Ce projet énorme lui a donné l’occasion d’acquérir de l’expérience en tant qu’œnologue-maître de chai : « Je me suis occupée de toute la partie production », explique-t-elle. Elle poursuit : « Du dimensionnement des bâtiments, du choix des fournisseurs, des différents process, de la vinification. Nous avons ainsi transformé un grand hangar dans la Somme, entre Amiens et Saint-Quentin, à une bonne heure de la frontière belge. Ce fut super intéressant, j’ai fait trois vendanges avec eux, mais mon mari était toujours en Belgique, nous faisions la navette et j’ai fini par rentrer. J’ai aussi envie de faire partie de ce mouvement de développement des vignobles en Belgique. »
« Si cela peut paraître un peu flou pour certains qui découvrent le projet, souligne le bourgmestre, cette personne sera entourée d’experts et de coopérateurs, elle sera la locomotive des prochains mois. Nous avons réalisé un sondage après la réunion de février pour identifier ceux qui veulent monter dans le train, ils sont déjà nombreux. »
« Il est également très important de souligner, renchérit Marie Langhendries du Gal culturalité, que nous sommes aux prémices de quelque chose de nouveau en Wallonie, et plus largement en Belgique. Nous allons cristalliser, renforcer à une échelle locale toutes les compétences des vignerons de Wallonie, les expériences, les bonnes pratiques, ce qui fonctionne ou pas, et rassembler en un centre le travail actuel de recherche sur ces sujets. »

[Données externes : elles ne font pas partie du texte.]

(** * Nice tick values for a numeric axis

    A shallow embedding of [src/util/scale/util/arithmetic.ts] and
    [src/util/scale/getNiceTickValues.ts].

    A JavaScript [number] is an IEEE 754 binary64 value.  It is modelled by
    [spec_float] of the standard library at precision 53 and maximal
    exponent 1024, so that every [+], [-], [*], [/] of the source is the
    correctly rounded (nearest, ties to even) operation, with signed zeros,
    infinities and NaN. *)

From Stdlib Require Import ZArith List Bool Lia.
From Stdlib Require Import Floats.SpecFloat.
Import ListNotations.

Local Open Scope Z_scope.

(** ** JavaScript numbers *)

Module JS.

Definition prec : Z := 53.
Definition emax : Z := 1024.

Definition number : Type := spec_float.

Definition NaN : number := S754_nan.
Definition Infinity : number := S754_infinity false.
Definition NegInfinity : number := S754_infinity true.
Definition zero : number := S754_zero false.

(** The number nearest to the integer [z] (exact when [|z| <= 2^53]). *)
Definition ofZ (z : Z) : number := binary_normalize prec emax z 0 false.

Definition one : number := ofZ 1.
Definition two : number := ofZ 2.

Definition add : number -> number -> number := SFadd prec emax.
Definition sub : number -> number -> number := SFsub prec emax.
Definition mul : number -> number -> number := SFmul prec emax.
Definition div : number -> number -> number := SFdiv prec emax.

(** Comparisons; each one is [false] as soon as an operand is NaN, and
    [eq] (the [===] of the source on numbers) identifies [+0] and [-0]. *)
Definition lt (x y : number) : bool := SFltb x y.
Definition le (x y : number) : bool := SFleb x y.
Definition gt (x y : number) : bool := SFltb y x.
Definition ge (x y : number) : bool := SFleb y x.
Definition eq (x y : number) : bool := SFeqb x y.
Definition ne (x y : number) : bool := negb (SFeqb x y).

(** [spec_float] also holds pairs of a mantissa and an exponent that no
    double has; [is_double] tells the values that are doubles (every zero,
    infinity and NaN is one). *)
Definition is_double (x : number) : bool := valid_binary prec emax x.

(** [Number.isFinite]. *)
Definition isFinite (x : number) : bool :=
  match x with
  | S754_zero _ | S754_finite _ _ _ => true
  | S754_infinity _ | S754_nan => false
  end.

Definition abs : number -> number := SFabs.

(** The decimal literal [m / 10^k] of the source text.  For [|m| <= 2^53]
    and [0 <= k <= 22] both operands of the division are exact, so the
    quotient is the correctly rounded value of the literal. *)
Definition decimal (m : Z) (k : Z) : number := div (ofZ m) (ofZ (10 ^ k)).

(** The literals [0.05] and [0.1]. *)
Definition lit_0_05 : number := decimal 5 2.
Definition lit_0_1 : number := decimal 1 1.

(** [Math.floor]: the largest integer not above [x]; [x] itself when it is
    a zero, an infinity or NaN. *)
Definition floor (x : number) : number :=
  match x with
  | S754_finite s m e =>
      if 0 <=? e then x
      else
        let q := Z.shiftr (Zpos m) (- e) in
        let exact := Z.shiftl q (- e) =? Zpos m in
        if s then binary_normalize prec emax (- (if exact then q else q + 1)) 0 true
        else binary_normalize prec emax q 0 false
  | _ => x
  end.

(** [Math.ceil]: the smallest integer not below [x]; a negative [x] above
    [-1] gives [-0]. *)
Definition ceil (x : number) : number :=
  match x with
  | S754_finite s m e =>
      if 0 <=? e then x
      else
        let q := Z.shiftr (Zpos m) (- e) in
        let exact := Z.shiftl q (- e) =? Zpos m in
        if s then binary_normalize prec emax (- q) 0 true
        else binary_normalize prec emax (if exact then q else q + 1) 0 false
  | _ => x
  end.

(** [Math.round]: the nearest integer, a tie going towards +Infinity; the
    sign of a zero result is the sign of [x]. *)
Definition round (x : number) : number :=
  match x with
  | S754_finite s m e =>
      if 0 <=? e then x
      else
        let d := Z.shiftl 1 (- e) in
        let n := (2 * cond_Zopp s (Zpos m) + d) / (2 * d) in
        binary_normalize prec emax n 0 s
  | _ => x
  end.

(** [Number.isInteger]. *)
Definition isInteger (x : number) : bool :=
  match x with
  | S754_zero _ => true
  | S754_finite _ m e =>
      if 0 <=? e then true
      else Z.shiftl (Z.shiftr (Zpos m) (- e)) (- e) =? Zpos m
  | _ => false
  end.

(** The remainder operator [%]: exact, with the sign of the dividend. *)
Definition rem (x y : number) : number :=
  match x, y with
  | S754_nan, _ | _, S754_nan => NaN
  | S754_infinity _, _ => NaN
  | _, S754_zero _ => NaN
  | S754_zero _, _ => x
  | S754_finite _ _ _, S754_infinity _ => x
  | S754_finite sx mx ex, S754_finite _ my ey =>
      let e := Z.min ex ey in
      let X := Z.shiftl (Zpos mx) (ex - e) in
      let Y := Z.shiftl (Zpos my) (ey - e) in
      binary_normalize prec emax (cond_Zopp sx (Z.rem X Y)) e sx
  end.

(** [10 ** k] for an integral exponent.  ECMAScript leaves the last bits of
    [**] to the implementation: the model takes the double nearest to the
    power of ten, and an engine may return a neighbour of that double where
    the power is not exact.  The theorems stated for all inputs use of the
    power only that it is a double that is not negative; the others evaluate
    the code at the inputs they name.  Above [10^308] the result overflows to
    Infinity and below [10^-324] it underflows to zero, which the two outer
    tests make explicit. *)
Definition pow10Z (k : Z) : number :=
  if 400 <? k then Infinity
  else if k <? -400 then zero
  else if 0 <=? k then ofZ (10 ^ k)
  else div one (S754_finite false (Z.to_pos (10 ^ (- k))) 0).

(** The integral value of a number that holds an integer. *)
Definition toZ (x : number) : Z :=
  match x with
  | S754_finite s m e => cond_Zopp s (if 0 <=? e then Z.shiftl (Zpos m) e else Z.shiftr (Zpos m) (- e))
  | _ => 0
  end.

(** [10 ** k] for a number [k].  The source only raises ten to a digit
    count minus one, which is an integer or not finite; a fractional
    exponent is outside this model and is given NaN. *)
Definition pow10 (k : number) : number :=
  match k with
  | S754_nan => NaN
  | S754_infinity false => Infinity
  | S754_infinity true => zero
  | S754_zero _ => one
  | S754_finite _ _ _ => if isInteger k then pow10Z (toZ k) else NaN
  end.

(** [x >= 10^k], decided exactly on the integers behind a positive finite
    number [m * 2^e]. *)
Definition ge_pow10 (m : positive) (e : Z) (k : Z) : bool :=
  let num := Zpos m * 2 ^ (Z.max e 0) * 10 ^ (Z.max (- k) 0) in
  let den := 2 ^ (Z.max (- e) 0) * 10 ^ (Z.max k 0) in
  den <=? num.

(** The largest [k], searched downwards from [k], with [10^k <= m * 2^e]. *)
Fixpoint log10_search (fuel : nat) (m : positive) (e : Z) (k : Z) : Z :=
  match fuel with
  | O => k
  | S fuel' => if ge_pow10 m e k then k else log10_search fuel' m e (k - 1)
  end.

(** An integer above the decimal logarithm of [m * 2^e], from its binary
    exponent: [m * 2^e < 2^d] and [log10 2 < 0.30103]. *)
Definition log10_upper (m : positive) (e : Z) : Z :=
  (Zpos (digits2_pos m) + e) * 30103 / 100000 + 1.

Nous avons repris contact avec Nicolas Parmentier quelques jours après la réunion, et celui-ci a souligné la volonté politique associée à celle d’experts qui ont réfléchi, il s’est également réjoui de savoir le projet sur de bons rails. « Je crois très fort qu’au-delà de l’outil de vinification, nous allons devenir un pôle d’expertise et d’expérience en Wallonie, c’est une dimension qui me motive, à aller au bout de ce projet avec autant d’expériences et de retours à partager. »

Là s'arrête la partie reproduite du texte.